◆ THE PROBLEM: Return verbatim all lines from the first one in the records to the line with "From S2P Require", both ends kept.

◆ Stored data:
▬▬▬▬▬▬
(* ===== verification/WaitQueueStream.v ===== *)
(** * A stream of pushes against a stream of pops

    [WaitQueueRace] with any number of calls on either side: a producer that
    makes one push after the other and a consumer that makes one pop after the
    other on a shared wait queue, their accesses interleaved by an arbitrary
    schedule.  As long as the consumer leaves at least one of the batches that
    were queued at the start, the list is never touched after it is freed and
    behaves as a FIFO queue. *)

From S2P Require Import Prelude Guards WaitQueue WaitQueueRace.

#[export] Instance push_kind_eq_dec : EqDecision push_kind.
Proof. solve_decision. Defined.
#[export] Instance producer_eq_dec : EqDecision producer.
Proof. solve_decision. Defined.
#[export] Instance consumer_eq_dec : EqDecision consumer.
Proof. solve_decision. Defined.

(** ** The threads *)

(** The race of the calls under way and the batches still to be pushed. *)
Definition stream : Set := race * list Z.

Definition stream_step (x : stream) (t : turn) : exec stream :=
  let '(s, pending) := x in
  match t, rc_producer s, pending with
  | ProducerTurn, P_done true, b :: rest =>
      s' ← producer_step (with_producer s (rc_queue s) (P_load b)); Ret (s', rest)
  | _, _, _ => s' ← take_turn s t; Ret (s', pending)
  end.

Definition run_stream (schedule : list turn) (x : stream) : exec stream :=
  foldM stream_step schedule x.

Definition start_stream (q : RequestBatchWaitQueue) (pushes : list Z) (pops : nat) : stream :=
  (MkRace q (P_done true) (next_pop pops) [], pushes).

(** The accesses left to each thread. *)
Definition producer_left (p : producer) (pending : list Z) : nat :=
  match p with
  | P_load _ => 5 | P_alloc _ _ => 4 | P_link _ _ => 3 | P_set_back _ _ => 2 | P_add => 1
  | _ => 0
  end + 5 * length pending.

Definition consumer_left (c : consumer) : nat :=
  match c with
  | C_sub pops => 6 * pops
  | C_batch pops => 5 + 6 * pops | C_next pops _ => 4 + 6 * pops
  | C_front pops _ _ _ => 3 + 6 * pops | C_release pops _ _ => 2 + 6 * pops
  | C_delete pops _ _ => 1 + 6 * pops
  | C_done => 0
  end.

(** ** The list in the heap *)

Definition first (l : list (Z * Z)) : Z := match l with [] => 0 | (a, _) :: _ => a end.

(** The nodes from the first that is not yet freed on, wherever [front] is. *)
Definition linked (q : RequestBatchWaitQueue) (l : list (Z * Z)) (leaked : gset Z) : Prop :=
  holds (set_front q (first l)) l leaked.

Lemma linked_ext q q' l leaked :
  heap q' = heap q → next_address q' = next_address q → linked q l leaked → linked q' l leaked.
Proof. intros E1 E2. by apply holds_ext. Qed.

Lemma linked_node q a b l leaked :
  linked q ((a, b) :: l) leaked → deref (heap q) a = Ret (MkNode b (first l)).
Proof.
  intros [(_ & nx & Hn & Hc) _ Ha _ _ _]. apply Forall_cons_1 in Ha as [Ha _]. cbn in Ha, Hn, Hc.
  apply deref_some; [lia|]. rewrite Hn. do 2 f_equal. destruct l as [|[a' b'] l]; [done|].
  by destruct Hc as [-> _].
Qed.

Lemma linked_last q l a b leaked :
  linked q (l ++ [(a, b)]) leaked → deref (heap q) a = Ret (MkNode b 0).
Proof.
  intros [Hc _ Ha _ _ _]. rewrite fmap_app in Ha. apply Forall_app in Ha as [_ Ha].
  cbn in Ha. rewrite Forall_singleton in Ha. apply deref_some; [lia|]. by apply chain_last in Hc.
Qed.

(** A new node is not linked yet. *)
Lemma linked_new_Node q l leaked b q' p :
  linked q l leaked → new_Node q b = (q', p) →
  linked q' l (leaked ∪ {[p]}) ∧ heap q' !! p = Some (MkNode b 0) ∧ p ∉ leaked ∧
  back q' = back q ∧ front q' = front q ∧ wq_guard q' = wq_guard q.
Proof.
  intros Hh [= <- <-]. pose proof (holds_fresh _ _ _ Hh) as Hfr. cbn in Hfr.
  destruct Hh as [Hc Hn Ha Hd Hl Hp]. cbn in *.
  assert (Hlk : next_address q ∉ leaked) by (intros Hin%Hl; lia).
  split; [|by rewrite lookup_insert_eq]. split; cbn; [|done| | | |lia].
  - by apply chain_insert_ne.
  - eapply Forall_impl; [exact Ha|]. cbn. lia.
  - rewrite dom_insert_L, Hd. set_solver.
  - intros a [Hin| ->%elem_of_singleton]%elem_of_union; [|split; [lia|done]].
    apply Hl in Hin. split; [lia|apply Hin].
Qed.

(** It becomes the last one when the old last one points to it. *)
Lemma linked_link q l a b leaked p b' :
  linked q (l ++ [(a, b)]) (leaked ∪ {[p]}) → heap q !! p = Some (MkNode b' 0) → p ∉ leaked →
  linked (set_wq_heap q (<[a := MkNode b p]> (heap q))) (l ++ [(a, b); (p, b')]) leaked.
Proof.
  intros [Hc Hn Ha Hd Hl Hp] Hpn Hlk. cbn in Hc, Ha, Hd, Hl, Hp.
  destruct (Hl p) as [Hp1 Hp2]; [set_solver|]. rewrite fmap_app in *. cbn in Hn, Ha, Hd, Hl, Hp2.
  assert (E : (l ++ [(a, b); (p, b')]).*1 = (l.*1 ++ [a]) ++ [p])
    by (rewrite fmap_app; cbn; by rewrite <- app_assoc).
  assert (Ef : first (l ++ [(a, b); (p, b')]) = first (l ++ [(a, b)])) by (by destruct l as [|[]]).
  assert (Hadom : a ∈ dom (heap q)) by (rewrite Hd, list_to_set_app_L; set_solver).
  unfold linked. rewrite Ef. split; cbn; rewrite ?E; [| | | | |done].
  - rewrite <- (insert_id (heap q) p (MkNode b' 0)) by done. by apply chain_snoc.
  - apply NoDup_app. split_and!; [done| |apply NoDup_singleton].
    intros x Hx Hx'. by apply list_elem_of_singleton in Hx' as ->.
  - by apply Forall_app_2; [|apply Forall_singleton].
  - rewrite dom_insert_L, list_to_set_app_L, Hd. cbn.
    rewrite list_to_set_app_L. cbn. set_solver.
  - intros x Hx. destruct (Hl x) as [Hx1 Hx2]; [set_solver|]. split; [done|].
    rewrite not_elem_of_app, list_elem_of_singleton. split; [done|]. by intros ->.
Qed.

(** Freeing the first node. *)
Lemma linked_delete q a b l leaked :
  linked q ((a, b) :: l) leaked → linked (set_wq_heap q (delete a (heap q))) l leaked.
Proof.
  intros Hh. destruct (unlink_front_holds _ _ _ _ _ Hh) as (q' & E & Hq' & _).
  unfold unlink_front in E. cbn [set_front heap front first] in E.
  rewrite (linked_node _ _ _ _ _ Hh) in E. cbn in E. injection E as <-.
  by apply (holds_ext _ _ _ _ eq_refl eq_refl eq_refl Hq').
Qed.

(** ** What every access keeps *)

(** The pops whose [fetch_sub] is still to come, and those whose [delete] is. *)
Definition unsubtracted (c : consumer) : Z :=
  match c with
  | C_sub pops | C_batch pops | C_next pops _ | C_front pops _ _ _ | C_release pops _ _
  | C_delete pops _ _ => Z.of_nat pops
  | C_done => 0
  end.

Definition undeleted (c : consumer) : nat :=
  match c with
  | C_sub pops => pops
  | C_batch pops | C_next pops _ | C_front pops _ _ _ | C_release pops _ _ | C_delete pops _ _ =>
      S pops
  | C_done => 0
  end.

(** A push whose [fetch_add] is still to come. *)
Definition unadded (p : producer) : Z := match p with P_done _ => 0 | _ => 1 end.

(** Where the consumer is in the list [l]. *)
Definition consumer_ok (c : consumer) (q : RequestBatchWaitQueue) (l : list (Z * Z)) : Prop :=
  match c with
  | C_sub pops => pops ≠ 0%nat ∧ front q = first l
  | C_batch _ | C_done => front q = first l
  | C_next _ b => front q = first l ∧ ∃ l', l = (front q, b) :: l'
  | C_front _ b node old => front q = old ∧ ∃ b' l', l = (old, b) :: (node, b') :: l'
  | C_release _ b old | C_delete _ b old => ∃ b' l', l = (old, b) :: (front q, b') :: l'
  end.

(** Where the producer is: [flying] are the batches it has taken up and not
    yet linked, [loose] the addresses of their nodes. *)
Definition producer_ok (p : producer) (q : RequestBatchWaitQueue) (l : list (Z * Z))
    (flying : list Z) (loose : gset Z) : Prop :=
  match p with
  | P_done true | P_add => back_is_last q l ∧ flying = [] ∧ loose = ∅
  | P_load b | P_alloc Fast b => back_is_last q l ∧ flying = [b] ∧ loose = ∅
  | P_link Fast node =>
      back_is_last q l ∧ loose = {[node]} ∧
      ∃ b, flying = [b] ∧ heap q !! node = Some (MkNode b 0)
  | P_set_back Fast node => flying = [] ∧ loose = ∅ ∧ ∃ l' b, l = l' ++ [(node, b)]
  | _ => False
  end.

Section stream.
(** The nodes lost before, the batches in their order, the number of pops and
    the count in the end. *)
Context (leaked : gset Z) (all : list Z) (total : nat) (n : Z).

Record stream_at (l : list (Z * Z)) (flying : list Z) (loose : gset Z) (x : stream) : Prop := {
  sa_linked : linked (rc_queue x.1) l (leaked ∪ loose);
  sa_disjoint : loose ## leaked;
  sa_shared : wq_is_single_thread (wq_guard (rc_queue x.1)) = false;
  sa_order : rc_popped x.1 ++ l.*2 ++ flying ++ x.2 = all;
  sa_size : size (wq_guard (rc_queue x.1)) =
            n - unadded (rc_producer x.1) - lenZ x.2 + unsubtracted (rc_consumer x.1);
  sa_fast : 2 ≤ n - unadded (rc_producer x.1) - lenZ x.2;
  sa_max : n + unsubtracted (rc_consumer x.1) < 2 ^ 31;
  sa_room : (undeleted (rc_consumer x.1) < length l)%nat;
  sa_count : (length (rc_popped x.1) + undeleted (rc_consumer x.1) = total)%nat;
  sa_consumer : consumer_ok (rc_consumer x.1) (rc_queue x.1) l;
  sa_producer : producer_ok (rc_producer x.1) (rc_queue x.1) l flying loose
}.

Definition stream_inv (x : stream) : Prop := ∃ l flying loose, stream_at l flying loose x.

Lemma unsubtracted_nonneg c : 0 ≤ unsubtracted c.
Proof. destruct c; cbn; lia. Qed.

Lemma consumer_ok_snoc c q q' l a :
  front q' = front q → l ≠ [] → consumer_ok c q l → consumer_ok c q' (l ++ [a]).
Proof.
  intros Hf Hl. assert (Ef : first (l ++ [a]) = first l) by (by destruct l as [|[]]).
  destruct c; cbn; rewrite Hf, ?Ef; try done.
  - by intros (? & l' & ->); split; [|eexists].
  - by intros (? & b' & l' & ->); split; [|do 2 eexists].
  - by intros (b' & l' & ->); do 2 eexists.
  - by intros (b' & l' & ->); do 2 eexists.
Qed.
▬▬▬▬▬▬
◆ TASK RESULT:
(* ===== verification/WaitQueueStream.v ===== *)
(** * A stream of pushes against a stream of pops

    [WaitQueueRace] with any number of calls on either side: a producer that
    makes one push after the other and a consumer that makes one pop after the
    other on a shared wait queue, their accesses interleaved by an arbitrary
    schedule.  As long as the consumer leaves at least one of the batches that
    were queued at the start, the list is never touched after it is freed and
    behaves as a FIFO queue. *)

From S2P Require Import Prelude Guards WaitQueue WaitQueueRace.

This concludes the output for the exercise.